Prior to the COVID-19 pandemic, there were estimated to be about 100 foreign students at Kim Il Sung University and 100 at the Kim Hyong Jik University of Education, the majority of whom were Chinese.[19]
Compared to foreign tourists, international students in North Korea, while still under state control, are granted opportunities allowing them to experience the country more comprehensively, such as freedom of movement within the city without being accompanied by minders, and the chance to live alongside local students. Unlike foreign tourists, international students are permitted to take the subway and taxis without guides or interpreters and are able to use the internet, providing they have access to foreign web sites.[20] [21]
International students at Kim Il Sung University live alongside specially trained and vetted local students called tongsuksaeng, who are ostensibly there to act as hosts and to teach the Korean language and culture, but in reality served to spy on the international students, through going through their belongings and tracking their movements.[22]
Foreign students seeking to undertake postgraduate studies at Kim Il Sung University are required to provide their birth certificate, a letter of intent, their undergraduate certificate(s), a police certificate stating that the applicant does not have a criminal record in their home country, medical records certifying the applicant had a recent health examination, details of their financial background to show how they will be financing their education in North Korea, as well as a letter vouching for the applicant's Korean language ability.[23] [24] [25]
Because of the emphasis on the continued education of all members of society, adult or work-study education is actively supported. Practically everyone in the country participates in some educational activity, usually in the form of "small study groups."[8]
In the early 1990s, people in rural areas were organized into "five-family teams." These teams have educational and surveillance functions; the teams are the responsibility of a schoolteacher or other intellectual, each one being in charge of several such teams. Office and factory workers have two-hour "study sessions" after work each day on both political and technical subjects.[8]

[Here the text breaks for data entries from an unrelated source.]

Lemma submitted_desc n :
  get_desc (submitted b write i j k d) n =
  if decide (n = i) then mkDesc (AOps i) 16 VRING_DESC_F_NEXT j
  else if decide (n = j) then mkDesc (AData b) BSIZE (Z.lor (if decide (write <> 0) then 0 else VRING_DESC_F_WRITE) VRING_DESC_F_NEXT) k
  else if decide (n = k) then mkDesc (AStatus i) 1 VRING_DESC_F_WRITE 0 else get_desc d n.
Proof.
  destruct Hlen as (H1 & _ & _). rewrite !NoDup_cons in Hnd. unfold get_desc. cbn [submitted write_reg set_avail upd_info upd_vbuf upd_desc upd_op vd_desc].
  rewrite !list_lookup_alter. assert (forall m, (m < NUM)%nat -> exists x, vd_desc d !! m = Some x) as Hx.
  { intros m Hm. apply lookup_lt_is_Some_2. lia. }
  destruct (Hx i Hi) as [xi Ei], (Hx j Hj) as [xj Ej], (Hx k Hk) as [xk Ek].
  repeat case_decide; subst; rewrite ?Ei, ?Ej, ?Ek; try done; set_solver.
Qed.
Lemma submitted_info n : get_info (submitted b write i j k d) n = if decide (n = i) then mkInfo (Some b) 255 else get_info d n.
Proof.
  destruct Hlen as (_ & H1 & _). unfold get_info. cbn [submitted write_reg set_avail upd_info upd_vbuf upd_desc upd_op vd_info].
  rewrite !list_lookup_alter. destruct (lookup_lt_is_Some_2 (vd_info d) i) as [x Ex]; [lia|]. repeat case_decide; subst; rewrite ?Ex; done.
Qed.
Lemma submitted_op n :
  get_op (submitted b write i j k d) n =
  if decide (n = i) then mkReq (if decide (write <> 0) then VIRTIO_BLK_T_OUT else VIRTIO_BLK_T_IN) 0 (u32 (b_blockno (get_vbuf d b) * 2)) else get_op d n.
Proof.
  destruct Hlen as (_ & _ & H1). unfold get_op. cbn [submitted write_reg set_avail upd_info upd_vbuf upd_desc upd_op vd_ops].
  rewrite !list_lookup_alter. destruct (lookup_lt_is_Some_2 (vd_ops d) i) as [x Ex]; [lia|]. repeat case_decide; subst; rewrite ?Ex; done.
Qed.
Lemma submitted_vbuf n : (b < length (vd_bufs d))%nat ->
  get_vbuf (submitted b write i j k d) n = if decide (n = b) then set_b_disk 1 (get_vbuf d b) else get_vbuf d n.
Proof.
  intros Hb. unfold get_vbuf. cbn [submitted write_reg set_avail upd_info upd_vbuf upd_desc upd_op vd_bufs].
  rewrite list_lookup_alter. destruct (lookup_lt_is_Some_2 (vd_bufs d) b) as [x Ex]; [lia|]. repeat case_decide; subst; rewrite ?Ex; done.
Qed.
End Submitted.

Section Inv.
Context (d : vdisk) (cs : list call) (q1 q3 q4 : list nat) (Hv : vinv_q d cs q1 q3 q4).

Lemma inv_idx_eq c c' n : c ∈ cs -> c' ∈ cs -> n ∈ c_idx c -> n ∈ c_idx c' -> c = c'.
Proof. apply (NoDup_concat_eq c_idx). apply Hv. Qed.
Lemma inv_head_eq c c' : c ∈ cs -> c' ∈ cs -> c_i c = c_i c' -> c = c'.
Proof. intros Hc Hc' E. apply (inv_idx_eq c c' (c_i c)); [done|done|left|rewrite E; left]. Qed.
Lemma inv_buf_eq c c' : c ∈ cs -> c' ∈ cs -> c_buf c = c_buf c' -> c = c'.
Proof. apply NoDup_fmap_eq. apply Hv. Qed.
Lemma inv_blk_eq c c' : c ∈ cs -> c' ∈ cs -> c_blk c = c_blk c' -> c = c'.
Proof. apply NoDup_fmap_eq. apply Hv. Qed.
Lemma inv_range c n : c ∈ cs -> n ∈ c_idx c -> (n < NUM)%nat.
Proof. intros Hc Hn. pose proof (vi_range _ _ _ _ _ Hv) as H. rewrite Forall_forall in H. apply H. by apply (taken_in cs c). Qed.
Lemma inv_heads_NoDup : NoDup (q1 ++ vd_fetched d ++ q3 ++ q4).
Proof. rewrite (vi_heads _ _ _ _ _ Hv). apply heads_NoDup, Hv. Qed.
Lemma inv_heads_range : Forall (fun n => n < NUM)%nat (q1 ++ vd_fetched d ++ q3 ++ q4).
Proof.
  rewrite (vi_heads _ _ _ _ _ Hv). apply Forall_forall. intros n (c & -> & Hc)%list_elem_of_fmap.
  apply (inv_range c); [done|left].
Qed.
Lemma inv_heads_len : (length q1 + length (vd_fetched d) + length q3 + length q4 <= NUM)%nat.
Proof. pose proof (NoDup_small _ inv_heads_NoDup inv_heads_range) as H. rewrite !length_app in H. lia. Qed.
Lemma inv_head_call n : n ∈ q1 ++ vd_fetched d ++ q3 ++ q4 -> exists c, c ∈ cs /\ c_i c = n.
Proof. rewrite (vi_heads _ _ _ _ _ Hv). intros (c & -> & Hc)%list_elem_of_fmap. by exists c. Qed.

(** A failed allocation leaves the invariant. *)
Lemma inv_ext d' : core d' = core d -> length (vd_desc d') = length (vd_desc d) ->
  (forall n, n ∈ taken cs -> get_desc d' n = get_desc d n) -> freemap (vd_free d') (taken cs) -> vinv_q d' cs q1 q3 q4.
Proof.
  intros Hc Hl Hd Hf. unfold core in Hc. injection Hc as E1 E2 E3 E4 E5 E6 E7 E9 E10 E11 E12.
  assert (forall c, c ∈ cs -> same_call d d' c) as Hsame.
  { intros c Hin. unfold same_call, get_op, get_info, get_vbuf, block_at, sector_at. rewrite E6, E7, E9, E10.
    split_and!; try done. intros n Hn. apply Hd. by apply (taken_in cs c). }
  destruct Hv as [V1 V3 V4 V5 V6 V7 V8 V9 V10 V11 V12].
  constructor; rewrite ?E1, ?E2, ?E3, ?E4, ?E5, ?E6, ?E7, ?E11, ?E12, ?Hl; try done.
  - intros c Hin. apply (call_ok_same d); [by apply Hsame|by apply V8].
  - intros c Hin. apply (phase_same d); [by apply Hsame|done|by apply V12].
Qed.
Lemma run_keeps ws : forall d, Forall (private I i b) ws ->
  vd_fetched (run ws d) = vd_fetched d /\ vd_dev_idx (run ws d) = vd_dev_idx d /\ vd_avail_idx (run ws d) = vd_avail_idx d /\ vd_sectors (run ws d) = vd_sectors d /\
  length (vd_bufs (run ws d)) = length (vd_bufs d) /\ forall n, n <> b -> get_vbuf (run ws d) n = get_vbuf d n.
Proof.
  induction ws as [|w ws IH]; intros d Hp; [done|]. apply Forall_cons in Hp as [Hw Hp].
  change (run (w :: ws) d) with (run ws (w d)). destruct (IH (w d) Hp) as (-> & -> & -> & -> & -> & E).
  destruct (private_keeps w d Hw) as (-> & -> & -> & -> & -> & E'). split_and!; try done. intros n Hn. by rewrite E, E'.
Qed.
Lemma run_call ws c : forall d, Forall (private I i b) ws -> apart I i b c -> call_ok d c -> call_ok (run ws d) c.
Proof. induction ws as [|w ws IH]; intros d Hp Ha Hc; [done|]. apply Forall_cons in Hp as [Hw Hp]. apply IH; [done|done|by apply private_call]. Qed.
Lemma run_serve ws c : forall d, Forall (private I i b) ws -> apart I i b c -> call_ok d c -> serve (c_i c) (run ws d) = run ws (serve (c_i c) d).
Proof.
  induction ws as [|w ws IH]; intros d Hp Ha Hc; [done|]. apply Forall_cons in Hp as [Hw Hp]. change (run (w :: ws) ?x) with (run ws (w x)).
  rewrite IH by (done || by apply private_call). by rewrite private_serve.
Qed.
Lemma run_fetch ws : forall d, Forall (private I i b) ws -> Z.to_nat (vd_dev_idx d mod 8) <> Z.to_nat (vd_avail_idx d mod 8) -> fetch (run ws d) = run ws (fetch d).
Proof.
  induction ws as [|w ws IH]; intros d Hp Hne; [done|]. apply Forall_cons in Hp as [Hw Hp]. change (run (w :: ws) ?x) with (run ws (w x)).
  destruct (private_keeps w d Hw) as (_ & E1 & E2 & _). rewrite IH by (rewrite ?E1, ?E2; done). by rewrite private_fetch.
Qed.
End Private.
(* ===== verification/VirtioRw.v ===== *)
(** * virtio_disk_rw() transfers its block

    The routine in the monad, with an environment that at every wait lets the
    device, the interrupt handler and other processes take any steps of
    [fstep], except that nobody else uses the caller's buffer or its block. *)

From S2P Require Import Prelude Machine Kernel Virtio VirtioSpec VirtioRace.

Section Rw.
Context (dev : vdisk -> vdisk -> Prop) (Hdev : device_ok dev) (b : nat) (write : Z).

(** A step of somebody else. *)
Definition calls (s : dstate) : list call := s.1.2.
Definition other (s s' : dstate) : Prop :=
  fstep dev s s' /\ (forall c, c_buf c = b -> c ∈ calls s <-> c ∈ calls s') /\
  (forall c, c ∈ calls s' -> c ∈ calls s \/ c_blk c <> b_blockno (get_vbuf s.1.1 b)).
(** What may happen while the caller sleeps: it has let go of the lock, and when
    it runs again nobody holds it. *)
Definition polite (f : vdisk -> vdisk) : Prop := forall d cs, vinv d cs -> exists cs', rtc other (d, cs, Nobody) (f d, cs', Nobody).

(** Before the call, somebody else's steps change nothing that concerns it. *)
Definition idle (s : dstate) (x : buf) (goal : list Z) : Prop :=
  finv s /\ may_start s.1.1 (calls s) b /\ get_vbuf s.1.1 b = x /\ goal_of s.1.1 b write = goal.
Definition ready (d : vdisk) (cs : list call) (x : buf) (goal : list Z) : Prop := idle (d, cs, Nobody) x goal.
Lemma other_idle s s' x goal : other s s' -> idle s x goal -> idle s' x goal.
Proof.
  destruct s as [[d cs] h], s' as [[d' cs'] h']. intros (Hst & Hc & Hk) (Hi & (M1 & M2 & M3 & M4) & Hx & Hg). unfold calls in *. cbn [fst snd] in *.
  destruct (step_undisturbed dev Hdev d cs h d' cs' h' b (b_blockno (get_vbuf d b)) Hi Hst M3 M4) as (E1 & E2 & E3).
  split_and!; [by apply (fstep_inv dev Hdev (d, cs, h))| |cbn [fst]; by rewrite E1|].
  - unfold may_start, calls. cbn [fst snd]. rewrite E1, E3. split_and!; [done|lia|lia| |].
    + intros (c & E & Hin)%list_elem_of_fmap. apply M3. rewrite E. apply list_elem_of_fmap_2. by apply Hc.
    + intros (c & E & Hin)%list_elem_of_fmap. destruct (Hk c Hin) as [Hin'|Hne]; [|done]. apply M4. rewrite E. by apply list_elem_of_fmap_2.
  - rewrite <- Hg. unfold goal_of. cbn [fst]. by rewrite E1, E2.
Qed.
Lemma others_idle s s' x goal : rtc other s s' -> idle s x goal -> idle s' x goal.
Proof. induction 1 as [|s1 s2 s3 Ho _ IH]; [done|]. intros Hr. apply IH. by apply (other_idle s1). Qed.
(** During the call it stays a call. *)
Lemma others_call s s' c : rtc other s s' -> finv s -> c ∈ calls s -> c_buf c = b -> finv s' /\ c ∈ calls s'.
Proof.
  induction 1 as [|s1 s2 s3 (Hst & Hc & _) _ IH]; [done|]. intros Hi Hin Hb.
  apply IH; [by apply (fstep_inv dev Hdev s1)|by apply Hc|done].
Qed.

(** Sleeping: the lock is free meanwhile and held afterwards. *)
Lemma vsleep_ok e d :
  match e with
  | [] => vsleep e d = Wait WSwitch (set_lock 0 d)
  | f :: e' => vd_lock (f (set_lock 0 d)) = 0 -> vsleep e d = Ok tt e' (set_lock 1 (f (set_lock 0 d)))
  end.
Proof.
  destruct e as [|f e']; [done|]. intros Hl. unfold vsleep. cbn [bind vrelease modify]. unfold hand_over.
  destruct e'; cbn; by rewrite decide_True.
Qed.
Lemma set_lock_lock v w d : set_lock v (set_lock w d) = set_lock v d.
Proof. done. Qed.

(** The state is as good without the descriptors a failed allocation gave back. *)
Lemma ready_quiet d cs d1 x goal :
  ready d cs x goal -> quiet (taken cs) (set_lock 1 d) d1 -> freemap (vd_free d1) (taken cs) -> ready (set_lock 0 d1) cs x goal.
Proof.
  unfold ready, idle, calls. cbn [finv fst snd]. intros (Hi & Hm & Hx & Hg) (Q1 & Q2 & Q3 & Q4) Hf. destruct Hi as [Hl (q1 & q3 & q4 & Hv)].
  unfold core in Q1. cbn in Q1. injection Q1 as E1 E2 E3 E4 E5 E6 E7 E9 E10 E11 E12.
  assert (get_vbuf (set_lock 0 d1) b = get_vbuf d b) as Eb by (unfold get_vbuf; cbn; by rewrite E9).
  split_and!.
  - split; [done|]. exists q1, q3, q4. apply (inv_ext d _ _ _ _ Hv); [|done|done|done]. unfold core. cbn. congruence.
  - destruct Hm as (M1 & M2 & M3 & M4). unfold may_start, calls. cbn [fst snd]. rewrite Eb. cbn. by rewrite E9.
  - cbn [fst]. by rewrite Eb.
  - rewrite <- Hg. unfold goal_of, block_at, sector_at. cbn [fst]. rewrite Eb. cbn. by rewrite E10.
Qed.

Lemma alloc_loop e : forall d cs x goal,
  ready d cs x goal -> Forall polite e ->
  (exists i j k e' d' cs', loop_ (S (length e)) alloc_turn tt e (set_lock 1 d) =
     Ok [i; j; k] e' (set_free k 0 (set_free j 0 (set_free i 0 (set_lock 1 d')))) /\
     ((i < NUM)%nat /\ (j < NUM)%nat /\ (k < NUM)%nat /\ NoDup [i; j; k] /\ i ∉ taken cs' /\ j ∉ taken cs' /\ k ∉ taken cs') /\
     ready d' cs' x goal /\ Forall polite e') \/
  (exists d', loop_ (S (length e)) alloc_turn tt e (set_lock 1 d) = Wait WSwitch d').
Proof.
  induction e as [|f e IH]; intros d cs x goal Hr Hp; pose proof Hr as (Hi & _); pose proof Hi as [Hl (q1 & q3 & q4 & Hv)].
  - cbn [loop_ length bind]. unfold alloc_turn. cbn [bind].
    destruct (alloc3_ok (taken cs) [] (set_lock 1 d) (vi_free _ _ _ _ _ Hv)) as [(i & j & k & A1 & A2 & A3 & A4 & A5 & A6 & A7 & ->)|(d1 & -> & Hf & Hq)].
    + left. by exists i, j, k, [], d, cs.
    + right. cbn [bind]. rewrite (vsleep_ok []). by eexists.
  - cbn [length]. rewrite <- (Nat.add_1_l (S (length e))). cbn [Nat.add]. change (loop_ (S (S (length e))) alloc_turn tt) with
      (bind (alloc_turn tt) (fun o => match o with inl r => ret r | inr y => loop_ (S (length e)) alloc_turn y end)).
    cbn [bind]. unfold alloc_turn at 1 3. cbn [bind].
    destruct (alloc3_ok (taken cs) (f :: e) (set_lock 1 d) (vi_free _ _ _ _ _ Hv)) as [(i & j & k & A1 & A2 & A3 & A4 & A5 & A6 & A7 & ->)|(d1 & -> & Hf & Hq)].
    + left. by exists i, j, k, (f :: e), d, cs.
    + cbn [bind]. apply Forall_cons in Hp as [Hpf Hp]. pose proof (ready_quiet _ _ _ _ _ Hr Hq Hf) as Hr1.
      destruct (Hpf (set_lock 0 d1) cs (proj1 Hr1)) as [cs' Hs]. pose proof (others_idle _ _ _ _ Hs Hr1) as Hr2.
      rewrite (vsleep_ok (f :: e) d1) by apply Hr2. cbn [bind ret]. apply (IH _ cs' x goal Hr2 Hp).
Qed.

Lemma wait_loop e : forall d cs c,
  vinv d cs -> c ∈ cs -> c_buf c = b -> Forall polite e ->
  (exists e' d' cs', loop_ (S (length e)) (rw_wait_turn b) tt e (set_lock 1 d) = Ok tt e' (set_lock 1 d') /\
     vinv d' cs' /\ c ∈ cs' /\ b_disk (get_vbuf d' b) <> 1) \/
  (exists d', loop_ (S (length e)) (rw_wait_turn b) tt e (set_lock 1 d) = Wait WSwitch d').
Proof.
  induction e as [|f e IH]; intros d cs c Hi Hc Hb Hp.
  - cbn [loop_ length bind]. unfold rw_wait_turn. cbn [bind gets]. change (get_vbuf (set_lock 1 d) b) with (get_vbuf d b).
    case_decide as Hd; [right; cbn [bind]; rewrite (vsleep_ok []); by eexists|]. left. by exists [], d, cs.
  - cbn [length]. change (loop_ (S (S (length e))) (rw_wait_turn b) tt) with
      (bind (rw_wait_turn b tt) (fun o => match o with inl r => ret r | inr y => loop_ (S (length e)) (rw_wait_turn b) y end)).
    cbn [bind]. unfold rw_wait_turn at 1 3. cbn [bind gets]. change (get_vbuf (set_lock 1 d) b) with (get_vbuf d b).
    case_decide as Hd; [|left; by exists (f :: e), d, cs]. cbn [bind]. apply Forall_cons in Hp as [Hpf Hp].
    assert (set_lock 0 (set_lock 1 d) = d) as El. { destruct Hi as [Hl _]. rewrite set_lock_lock. destruct d. cbn in Hl. by subst. }
    destruct (Hpf d cs Hi) as [cs' Hs]. destruct (others_call _ _ c Hs Hi Hc Hb) as [Hi' Hc']. unfold calls in Hc'. cbn [finv fst snd] in *.
    rewrite (vsleep_ok (f :: e)) by (rewrite El; apply Hi'). rewrite El. cbn [bind ret]. by apply (IH _ cs').
Qed.

(** The whole routine. *)
Lemma rw_transfers e d cs :
  vinv d cs -> may_start d cs b -> Forall polite e ->
  let blk := b_blockno (get_vbuf d b) in let goal := goal_of d b write in
  (exists e' d' cs', virtio_disk_rw b write e d = Ok tt e' d' /\ vinv d' cs' /\ b ∉ c_buf <$> cs' /\
     b_data (get_vbuf d' b) = goal /\ block_at d' (2 * blk) = goal /\ b_disk (get_vbuf d' b) = 0) \/
  (exists d', virtio_disk_rw b write e d = Wait WSwitch d').
Proof.
  intros Hi Hm Hp. cbn zeta. set (blk := b_blockno (get_vbuf d b)). set (goal := goal_of d b write).
  assert (vacquire e d = Ok tt e (set_lock 1 d)) as Ea by (destruct Hi as [Hl _]; destruct e; cbn; by rewrite decide_True).
  unfold virtio_disk_rw. rewrite (bind_Ok _ _ _ _ _ _ _ Ea).
  destruct (alloc_loop e d cs (get_vbuf d b) goal) as [(i & j & k & e1 & d1 & cs1 & E & (A1 & A2 & A3 & A4 & A5 & A6 & A7) & (Hi1 & Hm1 & Hx1 & Hg1) & Hp1)|(d' & E)];
    [done|done| |right; exists d'; cbn [bind]; by rewrite E].
  cbn [bind]. rewrite E. cbn [bind]. rewrite submit_ok. cbn [bind].
  pose proof Hi1 as [Hl1 (q1 & q3 & q4 & Hv1)]. set (c := mkCall b write i j k (b_blockno (get_vbuf d1 b)) (goal_of d1 b write)).
  set (d2 := submitted b write i j k (set_free k 0 (set_free j 0 (set_free i 0 d1)))).
  change (submitted b write i j k _) with (set_lock 1 d2).
  assert (vinv d2 (c :: cs1)) as Hi2. { split; [done|]. exists (q1 ++ [i]), q3, q4. by apply inv_start. }
  destruct (wait_loop e1 d2 (c :: cs1) c Hi2) as [(e3 & d3 & cs3 & E3 & Hi3 & Hc3 & Hd3)|(d' & E3)]; [left|done|done| |right; exists d'; by rewrite E3].
  rewrite E3. pose proof Hi3 as [Hl3 (p1 & p3 & p4 & Hv3)].
  destruct (done_phase _ _ _ _ _ c Hv3 Hc3 Hd3) as (_ & Hd0 & S1 & S2 & S3). cbn [c_buf c_blk c_goal c] in Hd0, S2, S3.
  apply list_elem_of_split in Hc3 as (l1 & l2 & Ecs). rewrite Ecs in Hv3.
  destruct (finish_inv _ _ _ _ _ _ _ e3 (inv_set_lock _ _ _ _ _ 1 Hv3) Hd3) as (d4 & p4' & E4 & Hv4 & Hl4 & Hb4 & Hs4).
  change (c_i c) with i in E4. rewrite E4. left. exists e3, (set_lock 0 d4), (l1 ++ l2).
  assert (get_vbuf (set_lock 0 d4) b = get_vbuf d3 b) as Eb by (unfold get_vbuf; cbn; by rewrite Hb4).
  split_and!; [done|split; [done|exists p1, p3, p4'; by apply inv_set_lock]| |by rewrite Eb, S2| |by rewrite Eb].
  - pose proof (vi_bufs _ _ _ _ _ Hv3) as Hnd. rewrite fmap_app, fmap_cons, <- Permutation_middle in Hnd. apply NoDup_cons in Hnd as [Hnd _].
    by rewrite fmap_app.
  - unfold blk. rewrite <- Hx1. unfold block_at, sector_at in *. cbn [set_lock vd_sectors]. rewrite Hs4. rewrite <- Hg1. exact S3.
Qed.
End Rw.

Adult education institutions in the early 1990s included "factory colleges", which teach workers new skills and techniques without forcing them to quit their jobs. Students work part-time, study in the evening, or take short intensive courses, leaving their workplaces for only a month or so. There are also "farm colleges", where rural workers can study to become engineers and assistant engineers, and a system of correspondence courses. For workers and peasants who are unable to receive regular school education, there are "laborers' schools" and "laborers' senior middle schools," although in the early 1990s these had become less important with the introduction of compulsory eleven-year education.[8]